Mais, pour le CIRC, il y aurait augmentation des cancers de l'enfant en France, entre 1990 et 1999 ; de même, une augmentation est constatée sur le plan européen de 1970 à 2000 (+1 % par an pour le cancer de l'enfant et + 1,5% par an pour le cancer de l'adolescent) avec une accélération de cette tendance. De plus, l'idée que cette augmentation n'ait pas été observée en France est remise en cause par une étude récente de l'ORS Ile de France.

De prime abord, les données semblent divergentes selon les sources consultées. En réalité, ces divergences résultent surtout de différences de présentation ou de méthodologie.

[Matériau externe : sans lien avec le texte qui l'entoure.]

(* ===== verification/ArgValidator.v ===== *)
(** * CLI arguments and runtime diagnostics (runner/validator.py, runner/diagnostics.py)

    The allowlist every argument of a tool has to match before a process is
    started, and the bounded feedback built from a failed run. *)
From S2P Require Import Prelude PyStr Exceptions Regex.
Local Open Scope N_scope.

(** ** runner/validator.py *)
Definition safe_char (c : N) : bool :=
  is_lower_ascii c || is_upper_ascii c || is_digit_ascii c
  || (c =? 95) || (c =? 46) || (c =? 47) || (c =? 58) || (c =? 61) || (c =? 44) || (c =? 45).

(** [^[a-zA-Z0-9_./:=,\-]+$] *)
Definition SAFE_ARG_PATTERN : regex :=
  seqs [Cls safe_char; Star safe_char; EndAnchor].

Section arguments.
Context `{UnicodeData}.

(** [ArgumentValidator.validate] *)
Fixpoint ArgumentValidator_validate (args : list pystr) : outcome exn unit :=
  match args with
  | [] => Ret tt
  | arg :: args' =>
      match re_match SAFE_ARG_PATTERN arg with
      | None => Exc (CLIArgumentValidationError arg)
      | Some _ => ArgumentValidator_validate args'
      end
  end.

Definition safe_word (w : pystr) : Prop := w ≠ [] ∧ Forall (λ c, safe_char c = true) w.

(** An argument passes exactly when it is a word of allowed characters,
    possibly with one line feed after it. *)
Lemma safe_arg_spec arg :
  is_Some (re_match SAFE_ARG_PATTERN arg) ↔ ∃ w, safe_word w ∧ (arg = w ∨ arg = w ++ [10]).
Proof.
  unfold re_match. split.
  - intros [st Hst%head_elem%ends_spec]. unfold SAFE_ARG_PATTERN in Hst. simpl in Hst.
    inversion Hst as [| |? ? ? st1 ? H1 H2| | | | | | | | |]; subst.
    inversion H1; subst. inversion H2 as [| |? ? ? st2 ? H3 H4| | | | | | | | |]; subst.
    apply star_inv in H3 as (w & Hw & Hf). inversion H4 as [| | | | | | | | | | |? He]; subst. simpl in Hw.
    exists (c :: w). split; [split; [done|by constructor]|].
    destruct (ms_rest st) as [|d [|]]; simpl in *; [left|right|done].
    + by rewrite Hw, app_nil_r.
    + apply N.eqb_eq in He as ->. by rewrite Hw.
  - intros (w & [Hne Hw] & Harg).
    destruct w as [|c w]; [done|]. apply Forall_cons in Hw as [Hc Hw].
    assert (∃ e, at_end e = true ∧ arg = c :: w ++ e) as (e & He & ->).
    { destruct Harg as [->| ->]; [exists []; by rewrite app_nil_r|by exists [10]]. }
    assert (MState (prev_of (Some c) w) e [] ∈ ends SAFE_ARG_PATTERN (MState None (c :: w ++ e) []))
      as Hin.
    { apply ends_spec. eapply m_seq; [by constructor|]. eapply m_seq; [by apply star_app|].
      by constructor. }
    destruct (ends _ _); [by apply not_elem_of_nil in Hin|by eexists].
Qed.

(** C39: The argument allowlist.  [ArgumentValidator.validate] accepts exactly the
    argument lists all of whose elements are non-empty words of letters,
    digits and [_ . / : = , -], possibly with one line feed after the word;
    otherwise it raises [CLIArgumentValidationError] with an offending
    element. *)
Theorem argument_allowlist args :
  match ArgumentValidator_validate args with
  | Ret _ => Forall (λ arg, ∃ w, safe_word w ∧ (arg = w ∨ arg = w ++ [10])) args
  | Exc e => ∃ arg, arg ∈ args ∧ e = CLIArgumentValidationError arg ∧
      ¬ ∃ w, safe_word w ∧ (arg = w ∨ arg = w ++ [10])
  end.
Proof.
  induction args as [|arg args IH]; simpl; [constructor|].
  pose proof (safe_arg_spec arg) as Hs.
  destruct (re_match SAFE_ARG_PATTERN arg).
  - destruct (ArgumentValidator_validate args).
    + constructor; [by apply Hs|done].
    + destruct IH as (a & ? & ?). exists a. split; [by right|done].
  - exists arg. split_and!; [left|done|]. intros Hw%Hs. by destruct Hw.
Qed.
End arguments.

(** The pattern's [$] also matches before a final line feed. *)
Example newline_accepted :
  ArgumentValidator_validate (H := plain_unicode) [py "-o"; py "out.png" ++ [10]] = Ret tt.
Proof. vm_compute. reflexivity. Qed.

Example shell_refused :
  ArgumentValidator_validate (H := plain_unicode) [py "-o"; py "output.png; rm -rf /"]
  = Exc (CLIArgumentValidationError (py "output.png; rm -rf /")).
Proof. vm_compute. reflexivity. Qed.

(** ** runner/diagnostics.py *)
Definition MAX_DIAGNOSTIC_CHARS : nat := 1500.

Definition _RULES : list (pystr * pystr * pystr) := Eval vm_compute in
  [ (py "Current top level object is empty.", py "SCAD_EMPTY_TOP_LEVEL",
     py "OpenSCAD produced no top-level geometry.");
    (py "Ignoring 3D child object for 2D operation", py "SCAD_2D_3D_MIXED_OPERATION",
     py "A 3D child was passed to a 2D operation.") ].

Definition NL : pystr := [10].

(** The first line of a tail that holds the needle *)
Definition first_line_with (needle tail : pystr) : option pystr :=
  head (filter (λ line, contains needle line = true) (splitlines tail)).

(** The inner loop over the two tails, with its [break] *)
Fixpoint rule_match (rule : pystr * pystr * pystr) (tails : list (pystr * pystr)) : list pystr :=
  match tails with
  | [] => []
  | (stream_name, tail) :: tails' =>
      let '(needle, rule_id, description) := rule in
      match first_line_with needle tail with
      | Some line =>
          [py "- [" ++ rule_id ++ py "] " ++ description ++ NL ++ py "  "
           ++ stream_name ++ py ": " ++ take 300 line]
      | None => rule_match rule tails'
      end
  end.

Definition OMITTED : pystr := Eval vm_compute in NL ++ py "... [additional output omitted]".

Definition build_runtime_feedback (error : cli_error) : pystr :=
  let tails := [(py "stderr", ce_stderr error); (py "stdout", ce_stdout error)] in
  let first := py "OpenSCAD execution failed with exit code "
                 ++ optional_int (ce_exit_code error) ++ py "." in
  let matches := concat (map (λ rule, rule_match rule tails) _RULES) in
  let rest :=
    if decide (matches = []) then
      concat (map (λ '(stream_name, tail),
        if decide (tail = []) then []
        else [py "- " ++ stream_name ++ py " bounded tail:" ++ NL ++ tail]) tails)
    else matches in
  let feedback := str_join NL (first :: rest) in
  if bool_decide (MAX_DIAGNOSTIC_CHARS < length feedback)%nat
  then rstrip (take (MAX_DIAGNOSTIC_CHARS - 36) feedback) ++ OMITTED
  else feedback.

(** Runtime feedback is bounded: whatever a failed run printed, the text sent
    back to the model has at most 1500 characters. *)
Theorem feedback_bounded error : (length (build_runtime_feedback error) ≤ MAX_DIAGNOSTIC_CHARS)%nat.
Proof.
  unfold build_runtime_feedback. set (feedback := str_join _ _). clearbody feedback.
  case_bool_decide as Hl; [|lia]. rewrite length_app. change (length OMITTED) with 32%nat.
  pose proof (length_rstrip_le (take (MAX_DIAGNOSTIC_CHARS - 36) feedback)) as Hr.
  rewrite length_take in Hr. unfold MAX_DIAGNOSTIC_CHARS in *. lia.
Qed.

C'est en partie pourquoi les conclusions de l'Institution national du cancer (INCa), celles de l'Académie de médecine, l'Académie des sciences ou de l'Institut national de veille sanitaire (InVS) ne recoupent pas celles du Pr. Dominique BELPOMME dans son Mémorandum de l'Appel de Paris (voir leurs auditions). La différence vient du fait que, dans un cas, sont prises en compte les données épidémiologiques tandis que, dans l'autre cas, une alerte de santé publique est construite sur un bruit de fond inquiétant résultant de données non exhaustives. Cela illustre en partie le changement de regard induit par le passage d'une logique de prévention à une logique de précaution.

* 7 INSERM, expertise collective 2005 : « Approche méthodologique du lien avec l'environnement ».